I'd like every line from the material below that has "specialize" in it.

-- SOURCE DATA follows --

Lemma lookup_sql_delete_ids ids m i :
  sql_delete_ids ids m !! i = if decide (i ∈ ids) then None else m !! i.
Proof.
  unfold sql_delete_ids. case_decide as Hin.
  - apply map_lookup_filter_None. right. cbn. intros. intros Hn. by apply Hn.
  - destruct (m !! i) as [r|] eqn:E.
    + by apply map_lookup_filter_Some.
    + apply map_lookup_filter_None. by left.
Qed.

Lemma sql_delete_ids_nil m : sql_delete_ids [] m = m.
Proof. apply map_eq. intros i. by rewrite lookup_sql_delete_ids, decide_False by apply not_elem_of_nil. Qed.

Lemma sql_delete_ids_app ids ids' m :
  sql_delete_ids ids' (sql_delete_ids ids m) = sql_delete_ids (ids ++ ids') m.
Proof.
  apply map_eq. intros i. rewrite !lookup_sql_delete_ids.
  destruct (decide (i ∈ ids ++ ids')) as [H|H]; rewrite elem_of_app in H; repeat case_decide; tauto.
Qed.

Lemma sql_select_delete P k ids m :
  sql_select P k (sql_delete_ids ids m) = filter (fun x => x.1 ∉ ids) (sql_select P k m).
Proof.
  apply sql_select_unique.
  - apply StronglySorted_filter, sql_select_sorted.
  - eapply sublist_NoDup; [apply (NoDup_sql_select P k m)|apply fmap_sublist, sublist_filter].
  - intros i r. rewrite list_elem_of_filter, elem_of_sql_select, lookup_sql_delete_ids. cbn.
    case_decide; naive_solver.
Qed.

Lemma sql_update_id_hit i c (f : R -> R) m r :
  m !! i = Some r -> c r = true -> sql_update_id i c f m = (<[i := f r]> m, 1%nat).
Proof. unfold sql_update_id. by intros -> ->. Qed.

Lemma sql_update_id_miss i c (f : R -> R) m :
  (forall r, m !! i = Some r -> c r = false) -> sql_update_id i c f m = (m, 0%nat).
Proof.
  unfold sql_update_id. intros H. destruct (m !! i) as [r|] eqn:E; [|done]. by rewrite (H r).
Qed.

Lemma sql_update_id_inv i c (f : R -> R) m m' n :
  sql_update_id i c f m = (m', n) ->
  (exists r, m !! i = Some r /\ c r = true /\ m' = <[i := f r]> m /\ n = 1%nat) \/
  ((forall r, m !! i = Some r -> c r = false) /\ m' = m /\ n = 0%nat).
Proof.
  unfold sql_update_id. destruct (m !! i) as [r|] eqn:E; [destruct (c r) eqn:Ec|];
    intros [= <- <-]; [left; by exists r|right; split_and!; [|done..]..]; congruence.
Qed.

(** The inserted table is the old one overlaid under by the proposed rows, the
    first row proposed for a key winning. *)
Lemma sql_insert_many_union rs m :
  (sql_insert_many rs m).1 = m ∪ list_to_map rs.
Proof.
  revert m. induction rs as [|[i r] rs IH]; intros m; cbn.
  { by rewrite (right_id_L ∅ (∪)). }
  destruct (m !! i) as [r'|] eqn:E.
  - rewrite IH. apply map_eq. intros j. rewrite !lookup_union.
    destruct (decide (i = j)) as [<-|Hj].
    + rewrite E, lookup_insert_eq. by destruct (list_to_map rs !! i).
    + by rewrite lookup_insert_ne.
  - destruct (sql_insert_many rs (<[i:=r]> m)) as [m' ids] eqn:Em. cbn.
    specialize (IH (<[i:=r]> m)). rewrite Em in IH. cbn in IH. subst m'.
    rewrite <-insert_union_l. by rewrite <-insert_union_r.
Qed.

Lemma elem_of_sql_insert_many rs m i :
  i ∈ (sql_insert_many rs m).2 <-> i ∈ rs.*1 /\ m !! i = None.
Proof.
  revert m. induction rs as [|[j r] rs IH]; intros m; cbn.
  { split; [intros H; by apply elem_of_nil in H|intros [H _]; by apply elem_of_nil in H]. }
  rewrite elem_of_cons. destruct (m !! j) as [r'|] eqn:E.
  - rewrite IH. naive_solver.
  - specialize (IH (<[j:=r]> m)). destruct (sql_insert_many rs _) as [m' ids].
    cbn in *. rewrite elem_of_cons, IH.
    destruct (decide (i = j)) as [->|Hj]; [naive_solver|].
    rewrite lookup_insert_ne by done. naive_solver.
Qed.

Lemma NoDup_sql_insert_many rs m : NoDup (sql_insert_many rs m).2.
Proof.
  revert m. induction rs as [|[j r] rs IH]; intros m; cbn; [constructor|].
  destruct (m !! j) as [r'|]; [by apply IH|].
  pose proof (elem_of_sql_insert_many rs (<[j:=r]> m) j) as Hj.
  specialize (IH (<[j:=r]> m)). destruct (sql_insert_many rs _) as [m' ids]. cbn in *.
  apply NoDup_cons. split; [|done].
  rewrite Hj, lookup_insert_eq. intros [_ ?]. done.
Qed.

Lemma length_sql_insert_many rs m : (length (sql_insert_many rs m).2 <= length rs)%nat.
Proof.
  revert m. induction rs as [|[j r] rs IH]; intros m; cbn; [lia|].
  destruct (m !! j) as [r'|]; [specialize (IH m); lia|].
  specialize (IH (<[j:=r]> m)). destruct (sql_insert_many rs _) as [m' ids]. cbn in *. lia.
Qed.
Definition newUUIDv7At (entropy : option (list Z)) (clock : nat -> Z) (st : uuidV7State) :
    result uuid * uuidV7State :=
  match entropy with
  | Some (r6 :: r7 :: r8 :: rest) =>
      let st' := uuidV7_advance clock r6 r7 st in
      (Ok (be_val (uuidV7_bytes (lastMS st') (counter st') r8 rest)), st')
  | _ => (Err ErrRandom, st)
  end.

(** The Unix-millisecond timestamp of a UUIDv7. *)
Definition ExtractTimestamp (u : uuid) : Z :=
  let bs := be_bytes 16 u in
  Z.lor (Z.shiftl (be_val (take 2 bs)) uuidTimestampShift) (be_val (take 4 (drop 2 bs))).

(** A process minting one UUID after the other. *)
Fixpoint mint (draws : list (option (list Z) * (nat -> Z))) (st : uuidV7State) :
    list uuid * uuidV7State :=
  match draws with
  | [] => ([], st)
  | (en, clock) :: draws =>
      match newUUIDv7At en clock st with
      | (Ok u, st') => let '(us, st'') := mint draws st' in (u :: us, st'')
      | (Err _, st') => mint draws st'
      end
  end.

(** ** Well-formedness *)

(** [crypto/rand] fills ten bytes or fails. *)
Definition entropy_ok (en : option (list Z)) : Prop :=
  match en with
  | Some bs => length bs = 10%nat /\ Forall (fun b => 0 <= b < 256) bs
  | None => True
  end.

(** The clock reads are millisecond counts below [B]; 2^48 is the year 10889. *)
Definition clock_ok (B : Z) (clock : nat -> Z) : Prop := forall i, 0 <= clock i < B.

Definition uuidV7State_wf (B : Z) (st : uuidV7State) : Prop :=
  0 <= lastMS st < B /\ 0 <= counter st <= uuidV7CounterMask.

(** The state as one number; every call increases it. *)
Definition uuidV7_rank (st : uuidV7State) : Z := lastMS st * 2 ^ 12 + counter st.

(** ** Bytes: lemmas *)

Lemma land_disjoint a b n : 0 <= n -> 0 <= a < 2 ^ n -> Z.land a (b * 2 ^ n) = 0.
Proof.
  intros Hn Ha. rewrite <-(Z.mod_small a (2 ^ n)) by done. rewrite <-Z.land_ones by done.
  apply Z.bits_inj'. intros i Hi. rewrite !Z.land_spec, Z.bits_0.
  destruct (Z.lt_ge_cases i n).
  - rewrite (Z.mul_pow2_bits_low b n i) by lia. apply andb_false_r.
  - rewrite Z.ones_spec_high by lia. by rewrite andb_false_r.
Qed.

Lemma lor_add_disjoint a b n : 0 <= n -> 0 <= a < 2 ^ n -> Z.lor a (b * 2 ^ n) = a + b * 2 ^ n.
Proof.
  intros Hn Ha. pose proof (land_disjoint a b n Hn Ha) as H.
  rewrite Z.add_nocarry_lxor by done. symmetry. by apply Z.lxor_lor.
Qed.

Lemma land_mask a n : 0 <= n -> Z.land a (2 ^ n - 1) = a mod 2 ^ n.
Proof. intros. rewrite <-Z.land_ones by done. by rewrite Z.ones_equiv. Qed.

Lemma land_byte a : Z.land a 255 = a mod 2 ^ 8.
Proof. exact (land_mask a 8 ltac:(lia)). Qed.
Lemma land_version a : Z.lor (Z.land a 15) 112 = 112 + a mod 2 ^ 4.
Proof.
  change 15 with (2 ^ 4 - 1). change 112 with (7 * 2 ^ 4). rewrite land_mask by lia.
  pose proof (Z.mod_pos_bound a (2 ^ 4)). rewrite lor_add_disjoint by lia. lia.
Qed.
Lemma land_variant a : Z.lor (Z.land a 63) 128 = 128 + a mod 64.
Proof.
  change 63 with (2 ^ 6 - 1). change 128 with (1 * 2 ^ 7) at 1. rewrite land_mask by lia.
  change (2 ^ 6) with 64.
  pose proof (Z.mod_pos_bound a 64). rewrite lor_add_disjoint by lia. lia.
Qed.

Lemma be_bytes_S n z : be_bytes (S n) z = (z / 2 ^ (8 * Z.of_nat n)) mod 256 :: be_bytes n z.
Proof.
  cbn [be_bytes]. rewrite (land_mask _ 8) by lia. rewrite Z.shiftr_div_pow2 by lia. done.
Qed.

Lemma be_val_acc bs a :
  foldl (fun acc b => acc * 256 + b) a bs = a * 256 ^ Z.of_nat (length bs) + be_val bs.
Proof.
  unfold be_val. revert a. induction bs as [|b bs IH]; intros a; [cbn; lia|].
  cbn [foldl length]. rewrite IH, (IH (0 * 256 + b)). rewrite Nat2Z.inj_succ, Z.pow_succ_r by lia.
  lia.
Qed.

Lemma be_val_cons b bs : be_val (b :: bs) = b * 256 ^ Z.of_nat (length bs) + be_val bs.
Proof. unfold be_val at 1. cbn [foldl]. by rewrite be_val_acc. Qed.

Lemma be_val_app xs ys : be_val (xs ++ ys) = be_val xs * 256 ^ Z.of_nat (length ys) + be_val ys.
Proof. unfold be_val at 1. rewrite foldl_app. apply be_val_acc. Qed.

Lemma length_be_bytes n z : length (be_bytes n z) = n.
Proof. induction n; cbn; congruence. Qed.

Lemma be_val_bytes n z : be_val (be_bytes n z) = z mod 256 ^ Z.of_nat n.
Proof.
  induction n as [|n IH]; [cbn; by rewrite Z.mod_1_r|].
  rewrite be_bytes_S, be_val_cons, length_be_bytes, IH.
  rewrite Nat2Z.inj_succ, Z.pow_succ_r by lia.
  replace (2 ^ (8 * Z.of_nat n)) with (256 ^ Z.of_nat n).
  - rewrite (Z.mul_comm 256). rewrite Z.rem_mul_r by lia. lia.
  - by rewrite Z.pow_mul_r by lia.
Qed.

Lemma be_val_bound bs :
  Forall (fun b => 0 <= b < 256) bs -> 0 <= be_val bs < 256 ^ Z.of_nat (length bs).
Proof.
  induction 1 as [|b bs Hb _ IH]; [cbn; lia|]. rewrite be_val_cons.
  cbn [length]. rewrite Nat2Z.inj_succ, Z.pow_succ_r by lia. nia.
Qed.

(** ** The value of a UUID *)

(** The random tail of a UUID: the variant byte and the seven bytes after it. *)
Definition uuidV7_tail (r8 : Z) (rest : list Z) : Z :=
  (128 + r8 mod 64) * 2 ^ 56 + be_val rest.

Lemma uuidV7_tail_bound r8 rest :
  length rest = 7%nat -> Forall (fun b => 0 <= b < 256) rest ->
  2 ^ 63 <= uuidV7_tail r8 rest < 2 ^ 63 + 2 ^ 62.
Proof.
  intros Hl Hr. unfold uuidV7_tail. pose proof (be_val_bound rest Hr) as Hb. rewrite Hl in Hb.
  pose proof (Z.mod_pos_bound r8 64). lia.
Qed.

Lemma uuidV7_bytes_value ms c r8 rest :
  0 <= ms < 2 ^ 48 -> 0 <= c < 2 ^ 12 -> length rest = 7%nat ->
  be_val (uuidV7_bytes ms c r8 rest) =
  ms * 2 ^ 80 + 7 * 2 ^ 76 + c * 2 ^ 64 + uuidV7_tail r8 rest.
Proof.
  intros Hms Hc Hl. unfold uuidV7_bytes, uuidV7_tail, uuidTimestampShift, uuidV7CounterShift,
    uuidV7VersionMask, uuidV7Version, uuidVariantMask, uuidVariant.
  rewrite !be_val_app, !length_app, !length_be_bytes, Hl. cbn [length].
  rewrite !be_val_bytes, !be_val_cons. cbn [length]. change (be_val []) with 0.
  rewrite !Z.shiftr_div_pow2 by lia.
  rewrite land_version, land_variant, !land_byte.
  pose proof (Z.div_mod ms (2 ^ 32)). pose proof (Z.mod_pos_bound ms (2 ^ 32)).
  pose proof (Z.div_mod c (2 ^ 8)). pose proof (Z.mod_pos_bound c (2 ^ 8)).
  rewrite (Z.mod_small (ms / 2 ^ 32)) by
    (split; [apply Z.div_pos; lia|apply Z.div_lt_upper_bound; lia]).
  rewrite (Z.mod_small (c / 2 ^ 8) (2 ^ 8)) by
    (split; [apply Z.div_pos; lia|apply Z.div_lt_upper_bound; lia]).
  rewrite (Z.mod_small (c / 2 ^ 8) (2 ^ 4)) by
    (split; [apply Z.div_pos; lia|apply Z.div_lt_upper_bound; lia]).
  change (256 ^ Z.of_nat 4) with (2 ^ 32).
  lia.
Qed.

(** ** The generator: lemmas *)

(** One call keeps the state well formed, lets the timestamp run at most one
    millisecond past the clock bound, and moves the state strictly up. *)
Lemma uuidV7_advance_spec B clock r6 r7 st :
  B < 2 ^ 64 -> clock_ok B clock -> uuidV7State_wf B st ->
  uuidV7State_wf (B + 1) (uuidV7_advance clock r6 r7 st) /\
  uuidV7_rank st < uuidV7_rank (uuidV7_advance clock r6 r7 st).
Proof.
  intros HB Hc [Hms Hct]. pose proof (Hc 0%nat). pose proof (Hc 1%nat).
  unfold uuidV7_advance, uuidV7State_wf, uuidV7_rank, uuidV7CounterMask,
    uuidV7CounterSeedMask in *.
  destruct (Z.ltb_spec (lastMS st) (clock 0%nat)); cbn [lastMS counter].
  - change 2047 with (2 ^ 11 - 1). rewrite land_mask by lia.
    pose proof (Z.mod_pos_bound (Z.lor (Z.shiftl r6 8) r7) (2 ^ 11)). lia.
  - rewrite (Z.mod_small (counter st + 1)) by lia.
    destruct (Z.ltb_spec 4095 (counter st + 1)); cbn [lastMS counter]; [|lia].
    destruct (Z.ltb_spec (lastMS st) (clock 1%nat)); [lia|].
    rewrite Z.mod_small by lia. lia.
Qed.

Lemma uuidV7State_wf_mono B B' st : B <= B' -> uuidV7State_wf B st -> uuidV7State_wf B' st.
Proof. unfold uuidV7State_wf. lia. Qed.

-- SOURCE DATA concluded --

**SOLUTION**
    specialize (IH (<[i:=r]> m)). rewrite Em in IH. cbn in IH. subst m'.
  - specialize (IH (<[j:=r]> m)). destruct (sql_insert_many rs _) as [m' ids].
  specialize (IH (<[j:=r]> m)). destruct (sql_insert_many rs _) as [m' ids]. cbn in *.
  destruct (m !! j) as [r'|]; [specialize (IH m); lia|].
  specialize (IH (<[j:=r]> m)). destruct (sql_insert_many rs _) as [m' ids]. cbn in *. lia.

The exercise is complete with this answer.